**TASK OBJECTIVE**:
Please write out exactly, and only, the lines from the first in the material below to the line containing "order and how", both included.

**RECORDS FOR THIS EXERCISE**:

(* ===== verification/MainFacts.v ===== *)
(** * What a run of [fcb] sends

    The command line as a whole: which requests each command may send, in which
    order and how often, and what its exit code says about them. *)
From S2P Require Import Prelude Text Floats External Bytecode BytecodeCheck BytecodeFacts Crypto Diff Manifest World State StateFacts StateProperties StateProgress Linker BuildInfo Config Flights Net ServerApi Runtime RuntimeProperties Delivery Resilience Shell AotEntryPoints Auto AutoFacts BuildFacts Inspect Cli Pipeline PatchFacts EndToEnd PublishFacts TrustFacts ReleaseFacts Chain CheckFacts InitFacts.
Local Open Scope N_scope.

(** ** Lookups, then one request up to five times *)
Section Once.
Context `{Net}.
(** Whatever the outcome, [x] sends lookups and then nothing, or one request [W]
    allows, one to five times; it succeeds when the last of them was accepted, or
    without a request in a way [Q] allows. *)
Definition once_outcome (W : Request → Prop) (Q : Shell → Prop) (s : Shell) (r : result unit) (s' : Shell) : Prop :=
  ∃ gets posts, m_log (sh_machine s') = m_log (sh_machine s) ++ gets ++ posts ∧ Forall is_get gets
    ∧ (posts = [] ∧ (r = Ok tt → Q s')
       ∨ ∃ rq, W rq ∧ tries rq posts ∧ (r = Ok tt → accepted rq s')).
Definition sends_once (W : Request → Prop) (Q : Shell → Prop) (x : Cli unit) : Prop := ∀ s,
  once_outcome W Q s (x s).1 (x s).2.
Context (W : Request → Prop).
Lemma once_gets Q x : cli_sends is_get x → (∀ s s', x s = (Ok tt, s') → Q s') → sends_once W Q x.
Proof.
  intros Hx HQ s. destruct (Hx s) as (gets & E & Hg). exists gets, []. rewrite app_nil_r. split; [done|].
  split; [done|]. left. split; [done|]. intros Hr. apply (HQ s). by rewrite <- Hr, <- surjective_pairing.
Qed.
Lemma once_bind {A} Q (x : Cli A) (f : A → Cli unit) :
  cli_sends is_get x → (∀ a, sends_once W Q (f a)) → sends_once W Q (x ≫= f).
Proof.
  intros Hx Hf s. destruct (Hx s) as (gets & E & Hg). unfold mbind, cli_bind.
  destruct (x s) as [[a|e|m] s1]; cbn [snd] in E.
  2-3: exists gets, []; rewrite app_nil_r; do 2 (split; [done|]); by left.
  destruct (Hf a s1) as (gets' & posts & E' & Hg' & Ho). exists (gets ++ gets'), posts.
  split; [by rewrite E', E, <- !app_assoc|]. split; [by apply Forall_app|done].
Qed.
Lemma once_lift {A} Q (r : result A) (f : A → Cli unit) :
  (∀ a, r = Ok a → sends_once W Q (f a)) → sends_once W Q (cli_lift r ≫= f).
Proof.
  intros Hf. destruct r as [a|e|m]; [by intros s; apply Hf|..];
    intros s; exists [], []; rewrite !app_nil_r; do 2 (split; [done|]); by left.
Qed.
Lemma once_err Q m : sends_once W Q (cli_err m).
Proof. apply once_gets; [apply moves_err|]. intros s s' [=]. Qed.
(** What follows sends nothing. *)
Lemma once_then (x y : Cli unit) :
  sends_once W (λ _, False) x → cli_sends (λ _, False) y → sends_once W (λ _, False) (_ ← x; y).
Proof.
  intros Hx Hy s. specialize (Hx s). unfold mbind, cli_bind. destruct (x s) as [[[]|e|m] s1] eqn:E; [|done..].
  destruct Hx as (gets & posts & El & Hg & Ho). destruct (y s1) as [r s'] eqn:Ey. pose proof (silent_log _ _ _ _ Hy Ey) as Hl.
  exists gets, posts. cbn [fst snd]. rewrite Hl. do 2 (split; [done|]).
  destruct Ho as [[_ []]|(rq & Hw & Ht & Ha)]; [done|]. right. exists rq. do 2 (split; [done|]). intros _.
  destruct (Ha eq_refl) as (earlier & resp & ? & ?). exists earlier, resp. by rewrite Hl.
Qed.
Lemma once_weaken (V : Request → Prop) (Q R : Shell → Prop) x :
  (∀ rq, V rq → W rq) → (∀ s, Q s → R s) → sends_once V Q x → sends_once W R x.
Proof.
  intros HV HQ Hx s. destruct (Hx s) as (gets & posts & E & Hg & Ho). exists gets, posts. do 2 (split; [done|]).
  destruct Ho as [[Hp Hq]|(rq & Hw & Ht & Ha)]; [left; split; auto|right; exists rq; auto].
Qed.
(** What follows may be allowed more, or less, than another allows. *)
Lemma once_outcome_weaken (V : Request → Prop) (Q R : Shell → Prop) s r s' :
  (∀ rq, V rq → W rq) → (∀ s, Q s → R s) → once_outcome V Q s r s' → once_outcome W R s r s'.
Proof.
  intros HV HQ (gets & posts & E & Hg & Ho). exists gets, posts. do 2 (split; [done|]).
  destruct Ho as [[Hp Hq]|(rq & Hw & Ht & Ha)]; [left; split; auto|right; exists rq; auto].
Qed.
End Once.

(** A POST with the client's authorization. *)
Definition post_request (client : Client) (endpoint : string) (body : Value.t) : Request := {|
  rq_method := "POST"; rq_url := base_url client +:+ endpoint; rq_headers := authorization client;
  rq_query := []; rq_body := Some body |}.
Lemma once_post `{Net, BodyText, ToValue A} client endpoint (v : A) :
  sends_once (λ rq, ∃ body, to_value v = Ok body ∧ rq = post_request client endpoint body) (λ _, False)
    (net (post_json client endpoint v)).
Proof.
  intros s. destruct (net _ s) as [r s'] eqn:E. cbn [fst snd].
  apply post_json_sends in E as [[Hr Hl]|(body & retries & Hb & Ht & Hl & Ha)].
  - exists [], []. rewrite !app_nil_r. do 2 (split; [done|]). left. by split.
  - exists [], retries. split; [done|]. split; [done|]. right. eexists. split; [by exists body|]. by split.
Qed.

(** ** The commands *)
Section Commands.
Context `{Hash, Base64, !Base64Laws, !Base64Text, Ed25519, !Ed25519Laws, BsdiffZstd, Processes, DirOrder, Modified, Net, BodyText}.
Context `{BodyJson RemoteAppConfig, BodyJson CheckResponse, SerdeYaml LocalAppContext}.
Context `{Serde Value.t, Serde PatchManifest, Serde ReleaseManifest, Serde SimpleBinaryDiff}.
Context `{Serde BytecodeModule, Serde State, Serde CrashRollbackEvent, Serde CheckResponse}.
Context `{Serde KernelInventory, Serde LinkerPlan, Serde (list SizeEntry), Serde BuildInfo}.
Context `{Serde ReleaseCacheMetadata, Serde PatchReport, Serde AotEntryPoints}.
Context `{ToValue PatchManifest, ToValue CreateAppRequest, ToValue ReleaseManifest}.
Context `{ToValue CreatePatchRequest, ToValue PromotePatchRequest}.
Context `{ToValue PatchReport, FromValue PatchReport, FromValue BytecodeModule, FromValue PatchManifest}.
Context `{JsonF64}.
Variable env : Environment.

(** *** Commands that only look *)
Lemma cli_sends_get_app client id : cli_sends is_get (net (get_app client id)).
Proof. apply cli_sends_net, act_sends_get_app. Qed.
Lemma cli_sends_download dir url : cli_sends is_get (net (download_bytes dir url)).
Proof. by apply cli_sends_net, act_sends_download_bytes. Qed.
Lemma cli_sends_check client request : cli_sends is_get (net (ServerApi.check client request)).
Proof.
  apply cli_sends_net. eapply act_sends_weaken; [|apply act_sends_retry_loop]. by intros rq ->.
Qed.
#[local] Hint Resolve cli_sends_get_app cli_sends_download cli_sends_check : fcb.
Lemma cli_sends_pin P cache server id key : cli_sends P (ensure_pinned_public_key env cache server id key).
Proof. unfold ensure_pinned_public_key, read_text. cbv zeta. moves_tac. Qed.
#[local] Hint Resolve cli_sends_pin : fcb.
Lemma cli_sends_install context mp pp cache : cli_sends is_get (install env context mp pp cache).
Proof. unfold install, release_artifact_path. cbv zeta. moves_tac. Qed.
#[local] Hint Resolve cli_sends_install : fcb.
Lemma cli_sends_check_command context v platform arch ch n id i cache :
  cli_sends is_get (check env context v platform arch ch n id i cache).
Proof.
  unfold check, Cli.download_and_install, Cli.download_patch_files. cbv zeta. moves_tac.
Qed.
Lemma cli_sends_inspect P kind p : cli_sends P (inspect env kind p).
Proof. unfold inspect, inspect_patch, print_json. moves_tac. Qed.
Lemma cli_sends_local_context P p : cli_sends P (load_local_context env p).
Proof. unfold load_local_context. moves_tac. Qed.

**RESULT BELOW**:
(* ===== verification/MainFacts.v ===== *)
(** * What a run of [fcb] sends

    The command line as a whole: which requests each command may send, in which
    order and how often, and what its exit code says about them. *)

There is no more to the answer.